**EXERCISE BRIEF**
Here are the records. Write out exactly the lines between the one holding "(** [filepath.Match(pattern, name)] *)" and the one holding "Definition plain_byte (c", inclusive.
[DATA SHOWN]
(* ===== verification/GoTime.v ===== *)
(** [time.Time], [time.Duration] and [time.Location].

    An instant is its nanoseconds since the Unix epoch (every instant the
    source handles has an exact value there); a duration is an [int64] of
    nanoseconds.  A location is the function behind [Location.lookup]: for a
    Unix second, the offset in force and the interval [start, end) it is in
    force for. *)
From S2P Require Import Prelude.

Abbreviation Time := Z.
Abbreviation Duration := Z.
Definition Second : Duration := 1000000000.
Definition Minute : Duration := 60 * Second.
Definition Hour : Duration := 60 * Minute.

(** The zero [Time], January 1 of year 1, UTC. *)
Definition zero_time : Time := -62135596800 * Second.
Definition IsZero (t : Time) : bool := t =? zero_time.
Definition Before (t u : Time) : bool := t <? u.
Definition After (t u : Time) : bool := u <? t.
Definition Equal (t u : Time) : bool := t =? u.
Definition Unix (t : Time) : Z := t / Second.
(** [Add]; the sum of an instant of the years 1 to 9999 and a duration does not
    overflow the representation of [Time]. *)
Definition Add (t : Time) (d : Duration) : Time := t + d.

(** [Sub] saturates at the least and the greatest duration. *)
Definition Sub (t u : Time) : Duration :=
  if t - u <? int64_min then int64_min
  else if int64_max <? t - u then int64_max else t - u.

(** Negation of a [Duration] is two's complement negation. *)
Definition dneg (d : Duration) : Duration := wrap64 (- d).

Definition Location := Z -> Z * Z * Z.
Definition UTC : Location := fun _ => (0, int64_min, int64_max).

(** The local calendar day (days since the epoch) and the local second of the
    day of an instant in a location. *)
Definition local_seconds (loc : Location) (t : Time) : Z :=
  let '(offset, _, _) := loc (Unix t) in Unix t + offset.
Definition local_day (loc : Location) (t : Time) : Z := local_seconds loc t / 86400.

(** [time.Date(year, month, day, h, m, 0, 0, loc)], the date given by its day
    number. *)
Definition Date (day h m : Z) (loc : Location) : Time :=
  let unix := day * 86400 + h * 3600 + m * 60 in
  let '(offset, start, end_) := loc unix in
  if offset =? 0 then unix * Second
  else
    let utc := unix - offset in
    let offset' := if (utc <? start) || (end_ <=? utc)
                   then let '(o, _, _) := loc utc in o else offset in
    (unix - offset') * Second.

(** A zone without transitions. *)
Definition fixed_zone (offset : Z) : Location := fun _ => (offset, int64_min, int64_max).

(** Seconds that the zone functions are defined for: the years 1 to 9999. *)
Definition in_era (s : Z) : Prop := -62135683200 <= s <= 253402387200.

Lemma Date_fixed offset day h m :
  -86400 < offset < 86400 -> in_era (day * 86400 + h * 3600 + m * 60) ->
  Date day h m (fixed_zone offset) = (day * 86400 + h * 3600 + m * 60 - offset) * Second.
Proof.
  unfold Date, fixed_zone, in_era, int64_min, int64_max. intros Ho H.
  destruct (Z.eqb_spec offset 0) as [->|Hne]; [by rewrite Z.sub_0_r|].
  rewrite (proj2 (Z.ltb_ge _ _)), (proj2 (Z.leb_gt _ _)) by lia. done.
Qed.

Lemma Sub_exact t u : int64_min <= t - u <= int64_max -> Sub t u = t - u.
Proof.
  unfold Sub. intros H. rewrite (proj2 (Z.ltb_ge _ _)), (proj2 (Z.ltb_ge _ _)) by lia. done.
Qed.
[/DATA SHOWN]
[DATA SHOWN]
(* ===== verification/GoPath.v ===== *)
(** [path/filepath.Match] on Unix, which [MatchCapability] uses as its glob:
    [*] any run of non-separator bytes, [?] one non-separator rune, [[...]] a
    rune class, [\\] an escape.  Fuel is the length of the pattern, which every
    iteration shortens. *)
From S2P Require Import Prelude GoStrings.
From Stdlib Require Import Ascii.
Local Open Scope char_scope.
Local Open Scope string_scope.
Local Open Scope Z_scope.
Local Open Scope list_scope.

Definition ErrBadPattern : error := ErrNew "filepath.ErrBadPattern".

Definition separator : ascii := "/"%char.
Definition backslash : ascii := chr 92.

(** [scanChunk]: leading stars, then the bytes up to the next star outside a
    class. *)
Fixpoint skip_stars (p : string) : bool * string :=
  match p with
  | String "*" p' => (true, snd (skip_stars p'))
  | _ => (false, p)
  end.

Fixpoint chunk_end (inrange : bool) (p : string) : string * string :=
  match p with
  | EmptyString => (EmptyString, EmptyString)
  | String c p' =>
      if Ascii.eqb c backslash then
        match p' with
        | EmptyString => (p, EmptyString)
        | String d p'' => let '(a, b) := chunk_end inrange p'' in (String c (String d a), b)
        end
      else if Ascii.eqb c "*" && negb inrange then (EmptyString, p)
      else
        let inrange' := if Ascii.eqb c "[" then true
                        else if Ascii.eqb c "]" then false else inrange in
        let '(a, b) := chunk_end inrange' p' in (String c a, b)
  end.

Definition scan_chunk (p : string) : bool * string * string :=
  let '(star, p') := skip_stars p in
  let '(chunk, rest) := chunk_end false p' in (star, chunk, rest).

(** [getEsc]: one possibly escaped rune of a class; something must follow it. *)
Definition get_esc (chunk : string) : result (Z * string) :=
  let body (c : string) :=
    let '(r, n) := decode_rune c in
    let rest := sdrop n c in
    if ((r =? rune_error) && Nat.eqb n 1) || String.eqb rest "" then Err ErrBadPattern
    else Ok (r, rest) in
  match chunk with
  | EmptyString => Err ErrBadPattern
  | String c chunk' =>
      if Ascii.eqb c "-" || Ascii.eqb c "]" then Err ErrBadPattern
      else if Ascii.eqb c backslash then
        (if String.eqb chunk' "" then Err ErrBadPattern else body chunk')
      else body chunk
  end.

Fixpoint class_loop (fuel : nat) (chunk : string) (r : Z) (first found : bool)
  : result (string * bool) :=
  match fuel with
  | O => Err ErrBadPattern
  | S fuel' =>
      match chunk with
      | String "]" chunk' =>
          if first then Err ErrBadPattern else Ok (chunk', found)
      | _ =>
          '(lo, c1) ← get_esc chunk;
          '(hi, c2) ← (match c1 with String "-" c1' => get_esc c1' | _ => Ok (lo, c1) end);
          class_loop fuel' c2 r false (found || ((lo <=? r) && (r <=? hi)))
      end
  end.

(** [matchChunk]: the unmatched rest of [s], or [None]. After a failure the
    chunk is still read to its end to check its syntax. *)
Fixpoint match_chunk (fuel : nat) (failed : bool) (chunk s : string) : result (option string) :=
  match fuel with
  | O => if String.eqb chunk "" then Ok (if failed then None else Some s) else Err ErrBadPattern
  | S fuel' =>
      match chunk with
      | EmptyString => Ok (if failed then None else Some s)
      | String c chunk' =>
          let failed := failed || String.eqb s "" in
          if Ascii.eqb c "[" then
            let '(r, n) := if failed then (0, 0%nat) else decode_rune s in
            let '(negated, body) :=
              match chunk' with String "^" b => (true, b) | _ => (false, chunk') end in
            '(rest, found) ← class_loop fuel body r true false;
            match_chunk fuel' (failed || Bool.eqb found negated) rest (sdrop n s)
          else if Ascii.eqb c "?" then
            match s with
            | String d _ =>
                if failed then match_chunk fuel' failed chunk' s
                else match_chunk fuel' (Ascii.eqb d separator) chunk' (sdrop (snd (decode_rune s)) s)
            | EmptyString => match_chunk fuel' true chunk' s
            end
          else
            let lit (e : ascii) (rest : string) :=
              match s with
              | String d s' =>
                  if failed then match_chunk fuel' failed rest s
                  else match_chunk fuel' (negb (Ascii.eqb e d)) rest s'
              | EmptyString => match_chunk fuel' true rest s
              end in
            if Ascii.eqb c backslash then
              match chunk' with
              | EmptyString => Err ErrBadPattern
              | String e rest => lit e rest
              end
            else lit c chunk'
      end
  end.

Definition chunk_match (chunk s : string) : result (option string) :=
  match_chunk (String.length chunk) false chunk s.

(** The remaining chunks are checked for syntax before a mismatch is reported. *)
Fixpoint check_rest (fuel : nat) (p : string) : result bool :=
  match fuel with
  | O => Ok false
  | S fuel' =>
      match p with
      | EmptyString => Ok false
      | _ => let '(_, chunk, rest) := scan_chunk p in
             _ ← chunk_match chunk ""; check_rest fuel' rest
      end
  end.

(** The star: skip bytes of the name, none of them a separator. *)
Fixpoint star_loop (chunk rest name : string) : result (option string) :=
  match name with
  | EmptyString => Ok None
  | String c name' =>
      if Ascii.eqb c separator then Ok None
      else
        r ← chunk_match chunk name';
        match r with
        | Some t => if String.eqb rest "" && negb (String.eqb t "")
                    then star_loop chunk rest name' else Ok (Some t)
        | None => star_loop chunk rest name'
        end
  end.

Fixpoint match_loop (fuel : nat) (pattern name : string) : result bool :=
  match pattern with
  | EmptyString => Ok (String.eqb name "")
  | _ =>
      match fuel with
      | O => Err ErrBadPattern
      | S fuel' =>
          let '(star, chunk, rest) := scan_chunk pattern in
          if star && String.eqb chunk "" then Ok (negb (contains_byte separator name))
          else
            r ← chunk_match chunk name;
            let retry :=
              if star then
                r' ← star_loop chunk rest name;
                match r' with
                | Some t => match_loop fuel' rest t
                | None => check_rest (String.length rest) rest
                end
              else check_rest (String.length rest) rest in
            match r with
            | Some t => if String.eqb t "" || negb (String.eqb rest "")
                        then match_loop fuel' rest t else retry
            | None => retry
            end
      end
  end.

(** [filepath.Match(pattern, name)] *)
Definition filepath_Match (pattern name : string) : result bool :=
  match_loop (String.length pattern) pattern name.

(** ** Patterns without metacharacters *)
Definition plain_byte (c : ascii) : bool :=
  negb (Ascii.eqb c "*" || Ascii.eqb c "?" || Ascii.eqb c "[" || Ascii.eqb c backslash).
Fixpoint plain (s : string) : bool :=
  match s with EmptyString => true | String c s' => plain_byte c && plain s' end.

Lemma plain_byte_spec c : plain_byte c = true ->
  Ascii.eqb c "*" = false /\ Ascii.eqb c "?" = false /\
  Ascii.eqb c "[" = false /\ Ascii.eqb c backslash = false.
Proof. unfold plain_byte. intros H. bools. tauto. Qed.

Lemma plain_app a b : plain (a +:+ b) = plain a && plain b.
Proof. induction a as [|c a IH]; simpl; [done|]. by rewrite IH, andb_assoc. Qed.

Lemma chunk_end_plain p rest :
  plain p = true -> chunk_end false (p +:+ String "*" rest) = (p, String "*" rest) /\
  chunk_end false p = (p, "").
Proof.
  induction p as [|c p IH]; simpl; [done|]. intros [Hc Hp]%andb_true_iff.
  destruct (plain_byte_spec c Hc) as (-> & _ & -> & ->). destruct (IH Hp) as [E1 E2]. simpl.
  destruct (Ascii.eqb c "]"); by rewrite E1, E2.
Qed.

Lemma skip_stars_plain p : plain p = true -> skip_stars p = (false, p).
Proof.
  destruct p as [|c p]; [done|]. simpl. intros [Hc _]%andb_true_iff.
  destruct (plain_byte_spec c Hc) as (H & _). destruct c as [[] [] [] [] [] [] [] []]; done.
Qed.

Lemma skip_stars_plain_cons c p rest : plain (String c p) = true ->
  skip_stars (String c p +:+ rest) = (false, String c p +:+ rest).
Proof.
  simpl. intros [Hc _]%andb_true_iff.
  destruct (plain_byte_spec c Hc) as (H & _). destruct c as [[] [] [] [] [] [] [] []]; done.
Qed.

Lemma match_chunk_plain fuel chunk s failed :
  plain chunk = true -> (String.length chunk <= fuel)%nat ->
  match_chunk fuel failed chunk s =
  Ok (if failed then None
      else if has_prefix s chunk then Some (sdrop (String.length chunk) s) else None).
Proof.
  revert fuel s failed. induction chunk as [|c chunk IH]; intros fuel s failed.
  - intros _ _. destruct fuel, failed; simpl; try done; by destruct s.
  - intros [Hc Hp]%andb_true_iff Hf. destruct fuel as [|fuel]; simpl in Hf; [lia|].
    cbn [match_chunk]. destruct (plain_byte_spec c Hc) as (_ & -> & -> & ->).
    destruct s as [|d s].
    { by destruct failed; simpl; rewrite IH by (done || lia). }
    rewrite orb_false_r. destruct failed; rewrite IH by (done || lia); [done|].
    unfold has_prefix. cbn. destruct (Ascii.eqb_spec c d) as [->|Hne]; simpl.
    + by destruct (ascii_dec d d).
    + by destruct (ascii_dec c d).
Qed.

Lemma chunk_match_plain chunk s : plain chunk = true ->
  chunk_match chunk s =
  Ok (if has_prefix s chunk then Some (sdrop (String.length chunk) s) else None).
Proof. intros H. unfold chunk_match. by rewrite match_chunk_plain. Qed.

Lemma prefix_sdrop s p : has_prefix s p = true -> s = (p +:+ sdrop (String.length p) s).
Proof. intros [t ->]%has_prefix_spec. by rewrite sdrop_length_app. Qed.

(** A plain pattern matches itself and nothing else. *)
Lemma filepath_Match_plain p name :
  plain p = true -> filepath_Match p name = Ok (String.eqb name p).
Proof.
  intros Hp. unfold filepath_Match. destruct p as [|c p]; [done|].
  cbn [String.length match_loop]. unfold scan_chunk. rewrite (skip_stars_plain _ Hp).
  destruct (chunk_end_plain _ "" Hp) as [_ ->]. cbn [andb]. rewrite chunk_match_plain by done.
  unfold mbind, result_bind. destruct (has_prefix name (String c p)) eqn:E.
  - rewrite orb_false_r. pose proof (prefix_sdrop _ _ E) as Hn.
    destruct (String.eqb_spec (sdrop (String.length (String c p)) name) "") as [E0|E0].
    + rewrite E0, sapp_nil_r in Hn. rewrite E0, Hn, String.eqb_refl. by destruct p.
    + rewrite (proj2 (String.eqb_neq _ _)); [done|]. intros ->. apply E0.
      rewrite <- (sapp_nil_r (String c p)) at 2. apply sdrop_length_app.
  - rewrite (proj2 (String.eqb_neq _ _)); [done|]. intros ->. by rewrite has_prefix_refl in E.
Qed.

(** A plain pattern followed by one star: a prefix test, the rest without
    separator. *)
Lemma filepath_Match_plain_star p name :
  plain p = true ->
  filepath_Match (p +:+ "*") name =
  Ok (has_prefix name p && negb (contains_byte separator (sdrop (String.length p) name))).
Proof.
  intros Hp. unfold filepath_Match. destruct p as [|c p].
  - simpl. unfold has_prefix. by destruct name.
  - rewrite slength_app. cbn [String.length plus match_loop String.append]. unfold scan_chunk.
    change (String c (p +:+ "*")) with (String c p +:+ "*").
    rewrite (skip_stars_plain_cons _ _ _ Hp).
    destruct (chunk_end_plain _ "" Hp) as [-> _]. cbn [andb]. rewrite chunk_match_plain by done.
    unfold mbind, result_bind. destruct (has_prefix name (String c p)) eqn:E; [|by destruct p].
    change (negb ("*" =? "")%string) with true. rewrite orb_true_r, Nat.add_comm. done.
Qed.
[/DATA SHOWN]
**WRITTEN ANSWER**
(** [filepath.Match(pattern, name)] *)
Definition filepath_Match (pattern name : string) : result bool :=
  match_loop (String.length pattern) pattern name.

(** ** Patterns without metacharacters *)
Definition plain_byte (c : ascii) : bool :=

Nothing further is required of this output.